En novembre de l'an dernier, alors que des dizaines de milliers de réfugiés rohingyas arrivaient à Cox's Bazar à la suite d'une campagne tout aussi violente menée par l'armée dans l'État d'Arakan, de nombreux responsables d'ONG internationales et bangladaises ont exprimé leur mécontentement. Ils ont dit qu'ils avaient la capacité de faire bien davantage, mais que le gouvernement de Dacca les en empêchait. Les organisations humanitaires qui travaillent à Cox's Bazar ont héroïquement fait face au cours des trois dernières semaines, et les autorités doivent les autoriser à continuer de mener leurs activités sans aucune restriction quant aux bénéficiaires de cette aide.

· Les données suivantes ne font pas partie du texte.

(* ===== verification/IcebergStore.v ===== *)
(** The three stores under an Iceberg table, as programs over the object store, and the
    readers.

    Table pointers ([PointerStoreImpl] of [crates/arco-iceberg/src/pointer.rs]),
    idempotency markers ([IdempotencyStoreImpl] of [idempotency.rs]) and transaction
    records ([TransactionStoreImpl] of [transactions.rs]): one JSON object each, created
    with a does-not-exist write and replaced with a conditional write.  A load reads the
    version of an object and then its contents, in two calls.

    [load_table] of [routes/tables.rs] is what the handler does once the catalog has named
    the table's UUID: the pointer's version against the client's [If-None-Match], the
    pointer, the effective metadata, the snapshots the client asked for.
    [new_table_metadata] is the metadata [create_table] starts a table with.  Credentials,
    the catalog lookup and the creation of the catalog entry are not here.  Error messages
    leave out the text of a storage error. *)

From S2P Require Import Prelude Storage Events Canonical Scoped IcebergTypes IcebergMeta.
From stdpp Require Import options.

Definition internal {A} (what : string) : A -> IcebergError := fun _ => IInternal what.

(** A pure result in a program: [f(..)?;] *)
Definition lift {E A} (r : result E A) : io (result E A) := Ret r.

(** Read an object's version, then its contents, then parse them. *)
Definition load_object {A} `{Json A} (what path : string) : io (iresult (option (A * string))) :=
  try_with (internal ("Failed to check " +:+ what +:+ " existence")) (head_object path) (fun meta =>
    match meta with
    | None => Ret (Ok None)
    | Some meta =>
        try_with (internal ("Failed to read " +:+ what)) (get_object path) (fun bytes =>
          match from_slice bytes with
          | None => Ret (Err (IInternal ("Failed to parse " +:+ what)))
          | Some a => Ret (Ok (Some (a, om_version meta)))
          end)
    end).

(** Serialize a value and write it under a precondition. *)
Definition write_object {A} `{Json A} (verb what path : string) (a : A) (pre : WritePrecondition) :
    io (iresult WriteResult) :=
  match to_vec a with
  | None => Ret (Err (IInternal ("Failed to serialize " +:+ what)))
  | Some bytes =>
      try_with (internal ("Failed to " +:+ verb +:+ " " +:+ what)) (put_object path bytes pre)
        (fun w => Ret (Ok w))
  end.

Definition cas_result (w : WriteResult) : CasResult :=
  match w with
  | WriteSuccess version => CasSuccess version
  | WritePreconditionFailed current_version => CasConflict current_version
  end.

(** ** Pointers *)

Section Pointers.
Context `{Json IcebergTablePointer}.

Definition pointer_load (table_uuid : Uuid) : io (iresult (option (IcebergTablePointer * string))) :=
  load_object "pointer" (pointer_path table_uuid).

Definition pointer_create (table_uuid : Uuid) (pointer : IcebergTablePointer) :
    io (iresult CasResult) :=
  let? w := write_object "create" "pointer" (pointer_path table_uuid) pointer DoesNotExist in
  Ret (Ok (cas_result w)).

Definition pointer_compare_and_swap (table_uuid : Uuid) (expected_version : string)
    (new_pointer : IcebergTablePointer) : io (iresult CasResult) :=
  let? w := write_object "CAS" "pointer" (pointer_path table_uuid) new_pointer
              (MatchesVersion expected_version) in
  Ret (Ok (cas_result w)).

(** Read, compare, delete: the store has no conditional delete. *)
Definition pointer_delete (table_uuid : Uuid) (expected_version : string) : io (iresult CasResult) :=
  let path := pointer_path table_uuid in
  try_with (internal "Failed to check pointer") (head_object path) (fun meta =>
    match meta with
    | None => Ret (Ok (CasConflict "0"))
    | Some meta =>
        if decide (om_version meta <> expected_version) then Ret (Ok (CasConflict (om_version meta)))
        else try_with (internal "Failed to delete pointer") (delete_object path)
               (fun _ => Ret (Ok (CasSuccess "0")))
    end).

Context `{UuidCrate}.

(** [IcebergPaths::pointer_uuid_from_path] *)
Definition pointer_uuid_from_path (path : string) : option Uuid :=
  filename ← strip_prefix "_catalog/iceberg_pointers/" path;
  uuid ← strip_suffix ".json" filename;
  uuid_parse_str uuid.

Definition pointer_list_all : io (iresult (list Uuid)) :=
  try_with (internal "Failed to list pointers") (list_objects "_catalog/iceberg_pointers/")
    (fun entries => Ret (Ok (omap (fun m => pointer_uuid_from_path (om_path m)) entries))).
End Pointers.

(** ** Markers *)

Section Markers.
Context `{Json IdempotencyMarker}.

Definition marker_path (m : IdempotencyMarker) : string :=
  idempotency_marker_path (im_table_uuid m) (im_idempotency_key_hash m).

(** [IdempotencyStoreImpl::load] *)
Definition marker_load (table_uuid : Uuid) (idempotency_key_hash : string) :
    io (iresult (option (IdempotencyMarker * string))) :=
  load_object "idempotency marker" (idempotency_marker_path table_uuid idempotency_key_hash).

Definition claim (marker : IdempotencyMarker) : io (iresult ClaimResult) :=
  let? w := write_object "claim" "idempotency marker" (marker_path marker) marker DoesNotExist in
  match w with
  | WriteSuccess version => Ret (Ok (ClaimSuccess version))
  | WritePreconditionFailed current_version =>
      let? existing := marker_load (im_table_uuid marker) (im_idempotency_key_hash marker) in
      match existing with
      | Some (existing_marker, _) => Ret (Ok (ClaimExists existing_marker current_version))
      | None => Ret (Err (IInternal "Idempotency marker disappeared during claim"))
      end
  end.

(** [IdempotencyStoreImpl::finalize] *)
Definition marker_finalize (marker : IdempotencyMarker) (expected_version : string) :
    io (iresult CasResult) :=
  let? w := write_object "finalize" "idempotency marker" (marker_path marker) marker
              (MatchesVersion expected_version) in
  Ret (Ok (cas_result w)).
End Markers.

(** ** Transactions *)

Section Transactions.
Context `{Json TransactionRecord}.

(** [TransactionStoreImpl::load] *)
Definition tx_load (tx_id : string) : io (iresult (option (TransactionRecord * string))) :=
  load_object "transaction record" (transaction_record_path tx_id).

(** [TransactionStoreImpl::create] *)
Definition tx_create (record : TransactionRecord) : io (iresult CreateTransactionResult) :=
  let? w := write_object "create" "transaction record"
              (transaction_record_path (tr_tx_id record)) record DoesNotExist in
  match w with
  | WriteSuccess version => Ret (Ok (CreateSuccess version))
  | WritePreconditionFailed current_version =>
      let? existing := tx_load (tr_tx_id record) in
      match existing with
      | Some (existing_record, _) => Ret (Ok (CreateExists existing_record current_version))
      | None => Ret (Err (IInternal "Transaction record disappeared during create"))
      end
  end.

(** [TransactionStoreImpl::compare_and_swap] *)
Definition tx_compare_and_swap (record : TransactionRecord) (expected_version : string) :
    io (iresult CasResult) :=
  let? w := write_object "CAS" "transaction record"
              (transaction_record_path (tr_tx_id record)) record (MatchesVersion expected_version) in
  Ret (Ok (cas_result w)).

(** ** What a reader takes for current *)

Definition effective_current (pointer : IcebergTablePointer) : EffectivePointer :=
  mkEffectivePointer (tp_current_metadata_location pointer) (tp_current_snapshot_id pointer)
    (tp_last_sequence_number pointer) false.

Definition resolve_effective_metadata_location (pointer : IcebergTablePointer) :
    io (iresult EffectivePointer) :=
  match tp_pending pointer with
  | None => Ret (Ok (effective_current pointer))
  | Some pending =>
      let? tx := tx_load (pp_tx_id pending) in
      match tx with
      | Some (tx_record, _) =>
          if decide (tr_status tx_record = TxCommitted) then
            Ret (Ok (mkEffectivePointer (pp_metadata_location pending) (pp_snapshot_id pending)
                       (pp_last_sequence_number pending) true))
          else Ret (Ok (effective_current pointer))
      | None => Ret (Ok (effective_current pointer))
      end
  end.
End Transactions.

(** ** Routes *)

(** ** ETags *)

(** [trim_start_matches], [trim_matches] with a predicate. *)
Fixpoint trim_start (f : ascii -> bool) (s : string) : string :=
  match s with
  | EmptyString => EmptyString
  | String c s' => if f c then trim_start f s' else s
  end.

Fixpoint trim_end (f : ascii -> bool) (s : string) : string :=
  match s with
  | EmptyString => EmptyString
  | String c s =>
      match trim_end f s with
      | EmptyString => if f c then EmptyString else String c EmptyString
      | s => String c s
      end
  end.

Definition trim_matches (f : ascii -> bool) (s : string) : string := trim_end f (trim_start f s).

(** [str::trim] of a header value, which is ASCII. *)
Definition ascii_white (c : ascii) : bool := byte_in 9 13 c || bool_decide (c = " "%char).
Definition trim (s : string) : string := trim_matches ascii_white s.

Definition double_quote : ascii := ascii_of_N 34.

Definition normalize_etag (value : string) : string :=
  let value := trim value in
  let value := default value (strip_prefix "W/" value) in
  trim_matches (fun c => bool_decide (c = double_quote)) value.

Definition etag_matches (if_none_match version : string) : bool :=
  let expected := normalize_etag version in
  existsb (fun etag =>
    let normalized := normalize_etag etag in
    bool_decide (normalized = "*") || bool_decide (normalized = expected))
    (trim <$> split_on "," if_none_match).

(** ** Loading a table *)

Inductive SnapshotsFilter := SnapshotsAll | SnapshotsRefs.
#[export] Instance SnapshotsFilter_eq_dec : EqDecision SnapshotsFilter.
Proof. solve_decision. Defined.

Record LoadTableCall := mkLoadTableCall {
  lt_table_uuid : Uuid;
  lt_namespace : string;
  lt_table : string;
  lt_if_none_match : option string;
  lt_snapshots : option SnapshotsFilter;
  lt_tenant : string;
  lt_workspace : string
}.

(** [304 Not Modified], or the body and the [ETag] header. *)
Inductive LoadTableResult :=
  | NotModified
  | Loaded (metadata_location : string) (metadata : TableMetadata) (etag : string).

(** Keep the snapshots that a ref names. *)
Definition retain_referenced (metadata : TableMetadata) : TableMetadata :=
  let referenced_ids :=
    list_to_set (C := gset Z) (rm_snapshot_id <$> (map_to_list (tm_refs metadata)).*2) in
  metadata <| tm_snapshots := filter (fun s => sn_snapshot_id s ∈ referenced_ids) (tm_snapshots metadata) |>.

Definition filter_snapshots (q : option SnapshotsFilter) (metadata : TableMetadata) : TableMetadata :=
  if decide (q = Some SnapshotsRefs) then retain_referenced metadata else metadata.

Section Routes.
Context `{Json IcebergTablePointer, Json TransactionRecord, Json TableMetadata}.

Definition load_table (c : LoadTableCall) : io (iresult LoadTableResult) :=
  let pointer_path := pointer_path (lt_table_uuid c) in
  try_with (internal "") (head_object pointer_path) (fun pointer_meta =>
  match pointer_meta with
  | None => Ret (Err (table_not_found (lt_namespace c) (lt_table c)))
  | Some pointer_meta =>
  let pointer_etag := default (om_version pointer_meta) (om_etag pointer_meta) in
  if option_bool (fun if_none_match => etag_matches if_none_match pointer_etag) (lt_if_none_match c)
  then Ret (Ok NotModified)
  else
    try_with (internal "") (get_object pointer_path) (fun pointer_bytes =>
    match from_slice pointer_bytes with
    | None => Ret (Err (IInternal "Failed to parse pointer"))
    | Some pointer =>
    match validate_version pointer with
    | Some message => Ret (Err (IInternal message))
    | None =>
    let? effective := resolve_effective_metadata_location pointer in
    let? metadata_path :=
      lift (resolve_metadata_path (ep_metadata_location effective) (lt_tenant c) (lt_workspace c)) in
    try_with (internal "") (get_object metadata_path) (fun metadata_bytes =>
    match from_slice metadata_bytes with
    | None => Ret (Err (IInternal "Failed to parse table metadata"))
    | Some metadata =>
        Ret (Ok (Loaded (ep_metadata_location effective)
                   (filter_snapshots (lt_snapshots c) metadata) pointer_etag))
    end)
    end
    end)
  end).

(** ** [IcebergPointerStore] *)

Definition pointer_not_found (table_uuid : Uuid) : IcebergError :=
  INotFound ("Table pointer does not exist: " +:+ uuid_text table_uuid) "NoSuchTableException".

Definition map_get_error (table_uuid : Uuid) (err : Error) : IcebergError :=
  match err with
  | ENotFound _ | EResourceNotFound _ _ => pointer_not_found table_uuid
  | _ => IInternal ("Failed to read pointer for table " +:+ uuid_text table_uuid)
  end.

(** [IcebergPointerStore::get] *)
Definition pointer_store_get (table_uuid : Uuid) : io (iresult (IcebergTablePointer * string)) :=
  let path := pointer_path table_uuid in
  try_with (internal ("Failed to head pointer for table " +:+ uuid_text table_uuid)) (head_object path)
    (fun meta =>
  match meta with
  | None => Ret (Err (pointer_not_found table_uuid))
  | Some meta =>
      try_with (map_get_error table_uuid) (get_object path) (fun pointer_bytes =>
      match from_slice pointer_bytes with
      | None => Ret (Err (IInternal ("Failed to decode pointer for table " +:+ uuid_text table_uuid)))
      | Some pointer =>
          match validate_version pointer with
          | Some message =>
              Ret (Err (IInternal ("Invalid pointer version for table " +:+ uuid_text table_uuid
                                     +:+ ": " +:+ message)))
          | None => Ret (Ok (pointer, om_version meta))
          end
      end)
  end).

(** [IcebergPointerStore::exists] *)
Definition pointer_store_exists (table_uuid : Uuid) : io (iresult bool) :=
  try_with (internal ("Failed to check pointer existence for table " +:+ uuid_text table_uuid))
    (head_object (pointer_path table_uuid)) (fun meta => Ret (Ok (bool_decide (is_Some meta)))).
End Routes.

(** ** New tables *)

(** The metadata [create_table] writes for a table at [location]. *)
Definition new_table_metadata (now_ms : i64) (table_uuid : Uuid) (location : string) (schema : Schema)
    (partition_spec : option PartitionSpec) (write_order : option SortOrder)
    (properties : gmap string string) : TableMetadata :=
  mkTableMetadata 2 table_uuid location 0 now_ms
    (default 0%Z (list_max_opt (sf_id <$> sch_fields schema))) (sch_schema_id schema) [schema]
    None [] [] [] properties
    (default 0%Z (ps_spec_id <$> partition_spec)) (option_list partition_spec) 0 ∅
    (default 0%Z (so_order_id <$> write_order)) (option_list write_order).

En 1971, l'Inde a accepté d'accueillir des millions de réfugiés bangladais alors que les forces pakistanaises tentaient d'étouffer dans la violence la lutte naissante pour l'indépendance du Bangladesh. Le Bangladesh a témoigné de la même compassion à l'égard des Rohingyas ces dernières semaines, mais Dacca doit reconnaître qu'il ne peut pas – et ne doit pas – faire face seul à une crise d'une telle ampleur.
Le Bangladesh va avoir besoin de toute l'aide possible pour réagir de façon satisfaisante face à une crise des réfugiés qui s'amplifie rapidement au niveau mondial.
La communauté internationale doit enfin prendre toute la mesure du cauchemar que vivent les Rohingyas, et fournir toute l'aide dont elle est capable, y compris un soutien financier et une aide humanitaire. Parallèlement à cela, les autorités du Bangladesh doivent veiller à ce que les personnes qui ont les moyens et la volonté d'apporter une aide soient autorisées à le faire. Elles réaliseraient un immense pas en avant en permettant aux organisations humanitaires d'avoir accès sans entraves aux réfugiés.
Nous essayons simplement de faire ce que nous pouvons.
m'a dit l'un des hommes qui distribuaient des pommes au point de passage de la frontière.
Le Bangladesh et la communauté internationale doivent adopter la même attitude avant qu'il ne soit trop tard.